> **Work order**
Lift out, unaltered, the lines of the material below between the line holding "cbn [mret result_ret]." and the line holding "exfalso. destruct (Hdone", counting both.

> **Data excerpts**
(** The consumer settles, then its reward is shared. *)
Definition shared (consumer : string) (accepted : list Feature) (p p' : Policy) : Prop :=
  policy_links p' ∧ (∀ k, pending p' !! k = if decide (k = consumer) then None else pending p !! k) ∧
  seen p' = list_to_set accepted ∪ seen p ∧ size (seen p') = (size (seen p) + length accepted)%nat ∧
  Z.of_nat (size (seen p')) ≤ max_features (config p) ∧
  config p' = config p ∧ contexts p' = contexts p ∧ sequence p' = sequence p ∧
  total_gains p' = (total_gains p + Qc_of_Z (Z.of_nat (length accepted)))%Qc.

Lemma shared_credit fingerprint ids costs consumer carm csrc retained accepted share fp answers answer p p1 :
  policy_links p → NoDup ids → consumer ∈ ids → (∀ key, key ∈ ids → is_Some (od_get costs key)) →
  pending p !! consumer = Some (carm, csrc) →
  retain p costs consumer ids = Ok (Some retained) →
  settles [consumer] [(consumer, default 0 (od_get costs consumer))] accepted false share fp answers p p1 →
  item answers 0 = Ok answer →
  ∃ records p', redistribute fingerprint ids costs consumer retained answer p1 = (Ok records, p') ∧
    shared consumer accepted p p'.
Proof.
  intros Hl Hnd Hcin Hc Hp Hret Hst Hitem.
  destruct (retain_Ok _ _ _ _ _ _ _ Hp Hret) as [Hkeys Hkept].
  destruct (st_dicts _ _ _ _ _ _ _ _ _ Hst eq_refl) as [Harms Hgains]. cbn [foldl] in Harms, Hgains.
  pose proof (st_completed _ _ _ _ _ _ _ _ _ Hst) as Hcomp. cbn [foldl] in Hcomp.
  unfold windows in Harms. unfold gains in Hgains. unfold completes in Hcomp.
  rewrite Hp in Harms, Hgains, Hcomp.
  destruct (ok_pending_arm _ Hl _ _ _ Hp) as [rows Ha]. rewrite Ha in Harms.
  change (default [] (Some rows)) with rows in Harms.
  pose proof (st_answers _ _ _ _ _ _ _ _ _ Hst) as Hans.
  apply Forall2_cons_inv_l in Hans as (a & rest & [Hset Hans] & _ & ->). injection Hitem as <-.
  rewrite Hans in Hset. rewrite Hans.
  edestruct (redistribute_run fingerprint ids costs consumer retained
    (answer_for [consumer] false accepted share consumer
       (default 0 (od_get [(consumer, default 0 (od_get costs consumer))] consumer)))
    p1 carm csrc (Qnum (this share)) (Zpos (Qden (this share)))) as
    (records & p' & Hrun & Hids & Hpend & Hcomp' & Hseen & Hcfg & Hctx & Hseq & Hsub & Htot);
    [..|exists records, p'; split; [exact Hrun|]].
  - rewrite Hcomp. by rewrite lookup_insert_eq.
  - rewrite Harms. by rewrite lookup_insert_eq.
  - rewrite Hgains. by rewrite lookup_insert_eq.
  - by rewrite Hset.
  - reflexivity.
  - reflexivity.
  - done.
  - intros key arm source Hkey%od_get_elem. rewrite Forall_forall in Hkept. specialize (Hkept _ Hkey).
    destruct (kept_after p carm key (arm, source) rows _ (arms p1) Hkept Ha ltac:(by apply (ok_window _ Hl carm)) Harms)
      as (rows' & Hrows' & Hin). exists (row_id <$> rows'). split; [|done]. apply row_ids_lookup. by exists rows'.
  - rewrite <- (others_length consumer ids) by done. do 2 f_equal. apply filter_iff. intros key Hkey.
    split.
    + intros [e He%od_get_Some_key] ->. rewrite Hkeys in He. by apply list_elem_of_filter in He as [? _].
    + intros Hne. destruct (od_get retained key) eqn:Hg; [by eauto|]. apply od_get_None in Hg.
      exfalso. apply Hg. rewrite Hkeys. by apply list_elem_of_filter.
  - destruct (st_seen _ _ _ _ _ _ _ _ _ Hst) as (S1 & S2 & S3).
    destruct (st_same _ _ _ _ _ _ _ _ _ Hst) as (C1 & C2 & C3 & _).
    split_and!.
    + eapply links_same; [exact Hids|done..|]. by apply (st_links _ _ _ _ _ _ _ _ _ Hst).
    + intros k. rewrite Hpend, (st_left _ _ _ _ _ _ _ _ _ Hst).
      destruct (decide (k = consumer)) as [->|Hne]; [by rewrite decide_True by left|].
      rewrite decide_False; [done|]. by intros ->%list_elem_of_singleton.
    + by rewrite Hseen.
    + by rewrite Hseen.
    + by rewrite Hseen.
    + by rewrite Hcfg.
    + by rewrite Hctx.
    + by rewrite Hseq.
    + rewrite Htot. apply (st_gains _ _ _ _ _ _ _ _ _ Hst).
Qed.

(** The ways [settle_relation_group] ends *)
Lemma relation_cases {hashlib : Hashlib} ids f costs p :
  policy_links p → Z.of_nat (size (seen p)) ≤ max_features (config p) → NoDup (od_keys f) →
  match settle_relation_group ids f costs p with
  | (Err _, p') | (Ok NotRetained, p') => p' = p
  | (Ok (Settlement answers), p') =>
      settle_group (sorted_strings ids) f costs false p = (Ok answers, p')
  | (Ok (Credits _), p') => p' = p ∨ ∃ consumer accepted, is_Some (pending p !! consumer) ∧
      shared consumer accepted p p'
  end.
Proof.
  intros Hl Hsz Hf. unfold settle_relation_group. unfold_M. cbv zeta. change (id p) with p.
  destruct (relation_valid ids f costs) eqn:Hv; [|exact eq_refl]. cbn [negb raise_if].
  destruct (final_cost_conflict p costs (sorted_strings ids)); [exact eq_refl|]. cbn [raise_if].
  destruct (late_relations p !! _) as [records|]; [by left|].
  destruct (length (filter _ (sorted_strings ids)) =? length (sorted_strings ids))%nat.
  { pose proof (settle_group_cases (sorted_strings ids) f costs false p Hl Hsz Hf) as Hg.
    by destruct (settle_group (sorted_strings ids) f costs false p) as [[answers|e] p']. }
  destruct (filter _ (sorted_strings ids)) as [|consumer [|? ?]] eqn:Hw; [exact eq_refl| |exact eq_refl].
  destruct (retain p costs consumer (sorted_strings ids)) as [[retained|]|] eqn:Hret; [|exact eq_refl..].
  assert (Hin : consumer ∈ filter (λ key, is_Some (pending p !! key)) (sorted_strings ids)) by (rewrite Hw; left).
  apply list_elem_of_filter in Hin as [Hp Hin].
  assert (Hvalid : NoDup (sorted_strings ids) ∧ ∀ key, key ∈ sorted_strings ids → is_Some (od_get costs key)).
  { unfold relation_valid in Hv. inv_Ok. rewrite sorted_strings_NoDup. split; [done|].
    intros key. rewrite sorted_strings_elem. by apply same_keys_elem. }
  destruct Hvalid as [Hnd Hc]. destruct (Hc consumer Hin) as [cost Hcost]. rewrite Hcost.
  cbn [mret result_ret]. pose proof (settle_group_cases [consumer] f [(consumer, cost)] false p Hl Hsz Hf) as Hg.
  destruct (settle_group [consumer] f [(consumer, cost)] false p) as [[answers|e] p1]; [|exact Hg].
  destruct Hg as (_ & _ & n & Hn & [(_ & Hdone & _)|(_ & accepted & share & Hst & _)]).
  { exfalso. destruct (Hdone consumer ltac:(left)) as [a Ha]. rewrite (ok_disjoint _ Hl _ Hp) in Ha. done. }
  change (sorted_strings [consumer]) with [consumer] in Hst.
  destruct (item answers 0) as [answer|e] eqn:Hi.
  2: { pose proof (st_answers _ _ _ _ _ _ _ _ _ Hst) as Hans.
       by apply Forall2_cons_inv_l in Hans as (a & rest & _ & _ & ->). }
  destruct Hp as [[carm csrc] Hp].
  destruct (shared_credit (hexdigest (dumps (JArr [JArr (JStr <$> sorted_strings ids); features_json f;
      costs_json costs]))) (sorted_strings ids) costs consumer carm csrc retained accepted share
      (fingerprint_of [consumer] n [(consumer, cost)] false) answers answer p p1)
    as (records & p' & Hrun & Hsh); [done..|by rewrite Hcost|done|].
  rewrite Hrun. right. exists consumer, accepted. split; [by eauto|done].
Qed.

(** ** Policies reached from a new one *)

Inductive Op : Type :=
  | OpChoose (g : Goal) (s : Snapshot) (c : Catalog) (entropy : Z)
  | OpSettle (ids : list string) (f : list (string * list string)) (costs : list (string * Z)) (cens : bool)
  | OpRelate (ids : list string) (f : list (string * list string)) (costs : list (string * Z))
  | OpFinalize (id : string) (cost : Z).

Definition exec {hashlib : Hashlib} (o : Op) (p : Policy) : Policy :=
  match o with
  | OpChoose g s c entropy => (choose g s c entropy p).2
  | OpSettle ids f costs cens => (settle_group ids f costs cens p).2
  | OpRelate ids f costs => (settle_relation_group ids f costs p).2
  | OpFinalize id cost => (finalize_cost id cost p).2
  end.

(** The features are a [dict], and the digest of a new decision is not that of
    an earlier one. *)
Definition op_ok {hashlib : Hashlib} (p : Policy) (o : Op) : Prop :=
  match o with
  | OpChoose g s c entropy =>
      ∀ d, (choose g s c entropy p).1 = Ok d →
        pending p !! decision_id d = None ∧ settled p !! decision_id d = None
  | OpSettle _ f _ _ | OpRelate _ f _ => NoDup (od_keys f)
  | OpFinalize _ _ => True
  end.

Inductive reached {hashlib : Hashlib} (c : Config) : Policy → Prop :=
  | reached_new p : new_policy c = Ok p → reached c p
  | reached_step p o : reached c p → op_ok p o → reached c (exec o p).

(** The ways [choose] ends *)
Lemma choose_cases {hashlib : Hashlib} g s c entropy p :
  match choose g s c entropy p with
  | (Err _, p') => p' = p ∨ ∃ context, p' = (enter_context context p).2
  | (Ok d, p') => ∃ front context bucket p1 a reason,
      sequence p < max_decisions (config p) ∧ (size (pending p) < 128)%nat ∧
      frontier g s = Ok front ∧
      enter_context context p = (Ok bucket, p1) ∧
      select p1 c (goal_identity g) bucket (by_id (eligible c s)) front entropy = Ok (a, reason) ∧
      item (values a) ((entropy ≫ 32) `mod` Z.of_nat (length (values a))) = Ok (dec_value d) ∧
      d = mkDecision (sequence p) (goal_id g) context (action_id a) (dec_value d) reason entropy ∧
      p' = issue (decision_id d) (goal_identity g, bucket, action_id a) (source_id a) (catalog_identity c) p1
  end.
Proof.
  unfold choose. unfold_M. cbv zeta. change (id p) with p.
  destruct (max_decisions (config p) <=? sequence p) eqn:H1; [by left|].
  destruct (128 <=? size (pending p))%nat eqn:H2; [by left|]. cbn [orb raise_if].
  destruct (match catalog_seen p with Some i => _ | None => _ end); [by left|]. cbn [raise_if].
  destruct (bool_decide (by_id (eligible c s) = [])); [by left|]. cbn [raise_if].
  destruct (frontier g s) as [front|e] eqn:Hf; [|by left].
  destruct (context_key g s front _) as [context|e]; [|by left].
  destruct (enter_context context p) as [[bucket|e] p1] eqn:Hctx; [|right; exists context; by rewrite Hctx].
  destruct (select p1 c (goal_identity g) bucket _ front entropy) as [[a reason]|e] eqn:Hsel;
    [|right; exists context; by rewrite Hctx].
  destruct (item (values a) _) as [value|e] eqn:Hi; [|right; exists context; by rewrite Hctx].
  destruct (Decision_post_init _) as [d|e] eqn:Hd; [|right; exists context; by rewrite Hctx].
  apply Z.leb_gt in H1. apply Nat.leb_gt in H2.
  unfold Decision_post_init in Hd. inv_Ok.
  exists front, context, bucket, p1, a, reason. cbn. split_and!; [done..| |done].
  f_equal. unfold enter_context in Hctx. repeat case_match; by inv_Ok; simplify_eq.
Qed.

Lemma enter_context_ok context p : policy_ok p → policy_ok (enter_context context p).2.
Proof.
  intros Hok. unfold enter_context. case_bool_decide as Hin; [done|].
  destruct (max_contexts (config p) <=? Z.of_nat (size (contexts p))) eqn:Hm;
    destruct Hok as [? ? ? ? ? [] ?]; [by do 2 (split; try done)|].
  apply Z.leb_gt in Hm. split; cbn [snd config contexts set_contexts seen pending sequence]; try done.
  rewrite size_union by set_solver. rewrite size_singleton. lia.
Qed.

> **Task output**
  cbn [mret result_ret]. pose proof (settle_group_cases [consumer] f [(consumer, cost)] false p Hl Hsz Hf) as Hg.
  destruct (settle_group [consumer] f [(consumer, cost)] false p) as [[answers|e] p1]; [|exact Hg].
  destruct Hg as (_ & _ & n & Hn & [(_ & Hdone & _)|(_ & accepted & share & Hst & _)]).
  { exfalso. destruct (Hdone consumer ltac:(left)) as [a Ha]. rewrite (ok_disjoint _ Hl _ Hp) in Ha. done. }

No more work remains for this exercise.